Wie andere halbaride Regionen der Welt ist der Sahel stark vom Klimawandel betroffen. Im Senegal suchen staatliche und nichtstaatliche Organisationen nach Anpassungsstrategien. Handlungsbedarf besteht – und die Senegalesen finden, dass die Verursacher der globalen Erwärmung mehr Verantwortung übernehmen müssten.

[ Von Mohamed Gueye ]

Mamadou Khouma ist der Programmkoordinator der Global Environmental Facility (GEF), die sich im Auftrag der UNDP mit den Auswirkungen des Klimawandels in Westafrika befasst. Er hält es für falsch, wenn Afrikaner sagen, ihre Regierungen täten nicht genug gegen die Folgen. Afrika produziere nicht mehr als drei Prozent der weltweiten Treibhausgase, betont er: „Und mehr als die Hälfte davon kommt allein aus Südafrika.“ Jede Bemühung afrikanischer Staaten zur Minderung des Klimawandels wäre daher nutzlos, wenn nicht auch die größten Umweltverschmutzer – die großen Industrienationen – handeln.

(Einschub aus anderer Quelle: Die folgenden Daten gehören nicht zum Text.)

Definition story_request (dream_text genre length : str) : Request :=
  {| model := lit "gpt-4o-mini";
     messages :=
       [(lit "system",
         lit "You are a creative writer who converts people's dreams into short fictional stories. "
         ++ lit "Respond in two labeled sections: STORY: <story text> and MORAL: <one-sentence moral>. "
         ++ lit "Keep language simple and vivid. Respect the chosen genre and requested length.");
        (lit "user", prompt dream_text genre length)];
     temperature := 0.7;
     max_tokens := 550 |}.

(** What a submission shows between the spinner and the outcome of the
    save. *)
Definition results (dream_input mood story moral : str) : list Widget :=
  [subheader ([128270%N] ++ lit " Dream Mood"); write mood;
   subheader ([128214%N] ++ lit " Story"); write story;
   subheader ([128161%N] ++ lit " Moral");
   write (if truthy moral then moral else lit "(No explicit moral generated.)");
   download_button (lit "Download story as .txt")
     (full_text dream_input mood story moral) (lit "dream_story.txt")].

(** The outcome of the save: the path, or the warning. *)
Definition save_outcome (exn_str : exn -> str) (x : Widget) : Prop :=
  (exists fname, x = info (lit "Saved locally: " ++ fname))
  \/ (exists e, x = warning (lit "Could not save locally: " ++ exn_str e)).

(** Services that fail: at once, and from the second request on. *)
Definition failing_client : Client :=
  {| create := fun _ _ => inl (APIError (lit "rate limit")) |}.

Definition flaky_client : Client :=
  {| create := fun n _ =>
       match n with
       | O => inr [Some (lit "Happy")]
       | S _ => inl (APIError (lit "rate limit"))
       end |}.

Definition read_only_world : World :=
  {| calls := []; widgets := []; dirs := ∅; files := ∅; read_only := true |}.

(** Successive runs of the footer: session state and query parameters are
    carried over, the page is rendered afresh. *)
Fixpoint replay (clicks : list (bool * bool * bool)) (s : Script.Session)
  : list Script.Control :=
  match clicks with
  | [] => []
  | (flying, lost, exam) :: rest =>
      let r := Script.footer flying lost exam s in
      fst r :: replay rest
                 {| Script.session_state := Script.session_state (snd r);
                    Script.query_params := Script.query_params (snd r);
                    Script.page := [] |}
  end.

(** ** Facts about the string operations *)

Lemma upper_app (a b : str) : upper (a ++ b) = upper a ++ upper b.
Proof. unfold upper. apply flat_map_app. Qed.

Lemma len_app (a b : str) : len (a ++ b) = (len a + len b)%Z.
Proof. unfold len. rewrite length_app. lia. Qed.

Lemma len_nonneg (a : str) : (0 <= len a)%Z.
Proof. unfold len. lia. Qed.

(** A search that finds nothing answers [-1], whatever the offset. *)
Lemma find_from_absent (sub s : str) (i : Z) :
  contains sub s = false -> find_from sub s i = (-1)%Z.
Proof.
  revert i. induction s as [|c s IH]; intros i H; simpl in *.
  - destruct (startswith sub []); [discriminate | reflexivity].
  - destruct (startswith sub (c :: s)); [discriminate |].
    apply IH. exact H.
Qed.

Lemma find_from_present (sub s : str) (i : Z) :
  contains sub s = true -> (i <= find_from sub s i)%Z.
Proof.
  revert i. induction s as [|c s IH]; intros i H; simpl in *.
  - destruct (startswith sub []); [lia | discriminate].
  - destruct (startswith sub (c :: s)); [lia |].
    specialize (IH (i + 1)%Z H). lia.
Qed.

(** [sub in s] is [s.find(sub) >= 0]. *)
Lemma contains_iff_find (sub s : str) :
  contains sub s = true <-> (0 <= find sub s)%Z.
Proof.
  unfold find. split.
  - apply find_from_present.
  - intros H. destruct (contains sub s) eqn:E; [reflexivity |].
    rewrite (find_from_absent _ _ _ E) in H. lia.
Qed.

Lemma clamp_index_inside (n i : Z) :
  (0 <= i <= n)%Z -> clamp_index n i = i.
Proof. intros H. unfold clamp_index. destruct (Z.ltb_spec i 0); lia. Qed.

(** Slicing a concatenation at the seams gives the middle part back. *)
Lemma slice_app_mid (a b c : str) :
  slice (a ++ b ++ c) (len a) (len a + len b) = b.
Proof.
  unfold slice, len. rewrite !length_app.
  rewrite !clamp_index_inside by lia.
  replace (Z.to_nat (Z.of_nat (length a))) with (length a) by lia.
  rewrite drop_app_length.
  replace (Z.to_nat _) with (length b) by lia.
  apply take_app_length.
Qed.

Lemma slice_from_app (a b : str) : slice_from (a ++ b) (len a) = b.
Proof.
  unfold slice_from, len. rewrite length_app.
  rewrite clamp_index_inside by lia.
  replace (Z.to_nat (Z.of_nat (length a))) with (length a) by lia.
  apply drop_app_length.
Qed.

(** A slice whose end is not after its start is empty. *)
Lemma slice_empty (s : str) (start stop : Z) :
  (0 <= stop <= start)%Z -> slice s start stop = [].
Proof.
  intros H. unfold slice, clamp_index.
  destruct (Z.ltb_spec start 0), (Z.ltb_spec stop 0); try lia.
  replace (Z.to_nat _) with 0%nat by lia. reflexivity.
Qed.

(** Text without a line boundary is at most one line. *)
Lemma splitlines_from_one_line (cur s : str) :
  Forall (fun c => is_linebreak c = false) s ->
  splitlines_from cur s = match cur ++ s with [] => [] | _ => [cur ++ s] end.
Proof.
  revert cur. induction s as [|c s IH]; intros cur H; simpl.
  - rewrite app_nil_r. reflexivity.
  - inversion H as [|? ? Hc Hs]; subst. rewrite Hc.
    rewrite (IH _ Hs), <- app_assoc. reflexivity.
Qed.

Lemma splitlines_one_line (s : str) :
  Forall (fun c => is_linebreak c = false) s ->
  (length (splitlines s) <= 1)%nat.
Proof.
  intros H. unfold splitlines. rewrite (splitlines_from_one_line _ _ H).
  simpl. destruct s; simpl; lia.
Qed.

Lemma length_filter_le {A} (p : A -> bool) (l : list A) :
  (length (List.filter p l) <= length l)%nat.
Proof.
  induction l as [|x l IH]; simpl; [lia |].
  destruct (p x); simpl; lia.
Qed.

(** The marker branch, when the scan finds the markers at the seams of
    [pre ++ m1 ++ mid ++ m2 ++ post]. *)
Lemma story_and_moral_at (pre m1 mid m2 post : str) :
  length m1 = 6%nat -> length m2 = 6%nat ->
  find (lit "STORY:") (upper (pre ++ m1 ++ mid ++ m2 ++ post)) = len pre ->
  find (lit "MORAL:") (upper (pre ++ m1 ++ mid ++ m2 ++ post))
    = (len pre + 6 + len mid)%Z ->
  story_and_moral (pre ++ m1 ++ mid ++ m2 ++ post) = (strip mid, strip post).
Proof.
  intros L1 L2 Hs Hm. unfold story_and_moral.
  assert (Cs : contains (lit "STORY:")
                 (upper (pre ++ m1 ++ mid ++ m2 ++ post)) = true).
  { apply contains_iff_find. rewrite Hs. apply len_nonneg. }
  assert (Cm : contains (lit "MORAL:")
                 (upper (pre ++ m1 ++ mid ++ m2 ++ post)) = true).
  { apply contains_iff_find. rewrite Hm.
    pose proof (len_nonneg pre). pose proof (len_nonneg mid). lia. }
  rewrite Cs, Cm, Hs, Hm. simpl andb. cbv iota.
  assert (E1 : len m1 = 6%Z) by (unfold len; lia).
  assert (E2 : len m2 = 6%Z) by (unfold len; lia).
  change (len (lit "STORY:")) with 6%Z.
  change (len (lit "MORAL:")) with 6%Z.
  f_equal; f_equal.
  - replace (pre ++ m1 ++ mid ++ m2 ++ post)
      with ((pre ++ m1) ++ mid ++ (m2 ++ post))
      by (rewrite <- !app_assoc; reflexivity).
    replace (len pre + 6)%Z with (len (pre ++ m1)) by (rewrite len_app; lia).
    replace (len pre + 6 + len mid)%Z with (len (pre ++ m1) + len mid)%Z
      by (rewrite len_app; lia).
    apply slice_app_mid.
  - replace (pre ++ m1 ++ mid ++ m2 ++ post)
      with ((pre ++ m1 ++ mid ++ m2) ++ post)
      by (rewrite <- !app_assoc; reflexivity).
    replace (len pre + 6 + len mid + 6)%Z with (len (pre ++ m1 ++ mid ++ m2))
      by (rewrite !len_app; lia).
    apply slice_from_app.
Qed.

(** When the scan finds ["MORAL:"] before ["STORY:"], the story slice is
    empty. *)
Lemma story_empty_when_moral_first (text : str) :
  contains (lit "STORY:") (upper text) = true ->
  contains (lit "MORAL:") (upper text) = true ->
  (find (lit "MORAL:") (upper text) < find (lit "STORY:") (upper text))%Z ->
  fst (story_and_moral text) = [].
Proof.
  intros Cs Cm Hlt. unfold story_and_moral. rewrite Cs, Cm. simpl.
  rewrite slice_empty; [reflexivity |].
  apply contains_iff_find in Cm. change (len (lit "STORY:")) with 6%Z. lia.
Qed.

(** ** The reply parser *)

(** C1 (the code departs from the claim).  For a reply with both markers the
    story should be the text strictly between ["STORY:"] and ["MORAL:"],
    trimmed.  The offsets are found in the uppercased reply and used in the
    reply itself, and uppercasing the German sharp s (U+00DF) gives two
    letters: on ["STORY: Die Straße war leer. MORAL: Sei mutig."] the story
    returned is the text between the markers followed by [" M"], the start
    of the second marker.  The reply of the claim itself parses as
    claimed. *)
Theorem story_runs_into_marker_after_sharp_s :
  let mid := lit " Die Stra" ++ [223%N] ++ lit "e war leer. " in
  let post := lit " Sei mutig." in
  story_and_moral (lit "STORY:" ++ mid ++ lit "MORAL:" ++ post)
    = (strip mid ++ lit " M", strip post)
  /\ strip mid ++ lit " M" <> strip mid
  /\ story_and_moral (lit "STORY: A fox ran. MORAL: Be brave.")
     = (lit "A fox ran.", lit "Be brave.").
Proof.
  cbv zeta. split; [vm_compute; reflexivity |].
  split; [vm_compute; discriminate | vm_compute; reflexivity].
Qed.

(** C10 (the code departs from the claim).  With ["MORAL:"] first the story
    is empty and the moral should be everything after that marker, trimmed.
    On ["Süße Straße. MORAL: Sei mutig. STORY: Ende"] two sharp s before
    the marker move the offset by two and the moral returned has lost its
    first letter. *)
Theorem moral_loses_letter_after_sharp_s :
  let pre := [83; 252; 223; 101; 32; 83; 116; 114; 97; 223; 101; 46; 32]%N in
  let rest := lit " Sei mutig. STORY: Ende" in
  story_and_moral (pre ++ lit "MORAL:" ++ rest)
    = ([], lit "ei mutig. STORY: Ende")
  /\ strip rest = lit "Sei mutig. STORY: Ende".
Proof. cbv zeta. split; vm_compute; reflexivity. Qed.

(** C4.  When the uppercase scan misses at least one marker and the reply
    has fewer than two non-empty stripped lines, as every reply without a
    line boundary has, the story is the whole reply and the moral is
    empty. *)
Theorem fallback_keeps_short_reply_whole (text : str) :
  contains (lit "STORY:") (upper text) = false
  \/ contains (lit "MORAL:") (upper text) = false ->
  (length (lines text) < 2)%nat
  \/ Forall (fun c => is_linebreak c = false) text ->
  story_and_moral text = (text, []).
Proof.
  intros Habsent Hfew. unfold story_and_moral.
  replace (contains (lit "STORY:") (upper text)
           && contains (lit "MORAL:") (upper text)) with false
    by (destruct Habsent as [-> | ->]; [| rewrite andb_false_r]; reflexivity).
  cbv zeta.
  assert (Hlt : (length (lines text) < 2)%nat).
  { destruct Hfew as [H | H]; [exact H |].
    unfold lines. rewrite length_map.
    pose proof (length_filter_le (fun ln => truthy (strip ln)) (splitlines text)).
    pose proof (splitlines_one_line text H). lia. }
  destruct (Nat.leb_spec 2 (length (lines text))); [lia | reflexivity].
Qed.

(** A one-line reply and the empty reply. *)
Lemma fallback_single_line :
  story_and_moral (lit "A fox ran.") = (lit "A fox ran.", [])
  /\ story_and_moral [] = ([], []).
Proof.
  split.
  - apply (fallback_keeps_short_reply_whole (lit "A fox ran.")).
    + left. vm_compute. reflexivity.
    + right. repeat constructor.
  - apply (fallback_keeps_short_reply_whole []).
    + left. vm_compute. reflexivity.
    + left. vm_compute. lia.
Defined.

(** C5, as stated, fails: in ["moral: a story: b"] the scan finds
    ["MORAL:"] first, so the moral is the rest of the reply with its
    ["story:"] label as written, in lowercase here and in capitals in the
    reply with capital markers. *)
Lemma lowercase_marker_kept_in_moral :
  capitalise_markers 0 (lit "moral: a story: b") = lit "MORAL: a STORY: b"
  /\ story_and_moral (lit "moral: a story: b") = ([], lit "a story: b")
  /\ story_and_moral (capitalise_markers 0 (lit "moral: a story: b"))
     = ([], lit "a STORY: b")
  /\ story_and_moral (lit "moral: a story: b")
     <> story_and_moral (capitalise_markers 0 (lit "moral: a story: b")).
Proof.
  split; [vm_compute; reflexivity |].
  split; [vm_compute; reflexivity |].
  split; [vm_compute; reflexivity |].
  vm_compute. discriminate.
Qed.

Doch auch der Senegal selbst solle mehr tun, fordert Khouma: „Es ist wichtig, den Einfluss des Klimawandels auf den Alltag der Menschen zu verringern. Wir müssen uns darüber bewusst sein, dass jeder unter den Auswirkungen leiden wird.“ Senegal ist bereits mit Problemen wie Bodenabtragung, Erosion der Küsten, Wasserknappheit und Waldbränden konfrontiert. Bauern, Viehzüchter und Fabrikmanager müssten ihr Verhalten ändern, sagt Khouma. Die GEF bildet Mitarbeiter von Behörden diesbezüglich aus. Dem Experten zufolge ist der Senegal ernsthaft bereit, etwas zu tun, auch wenn die Ergebnisse noch nicht zu sehen sind.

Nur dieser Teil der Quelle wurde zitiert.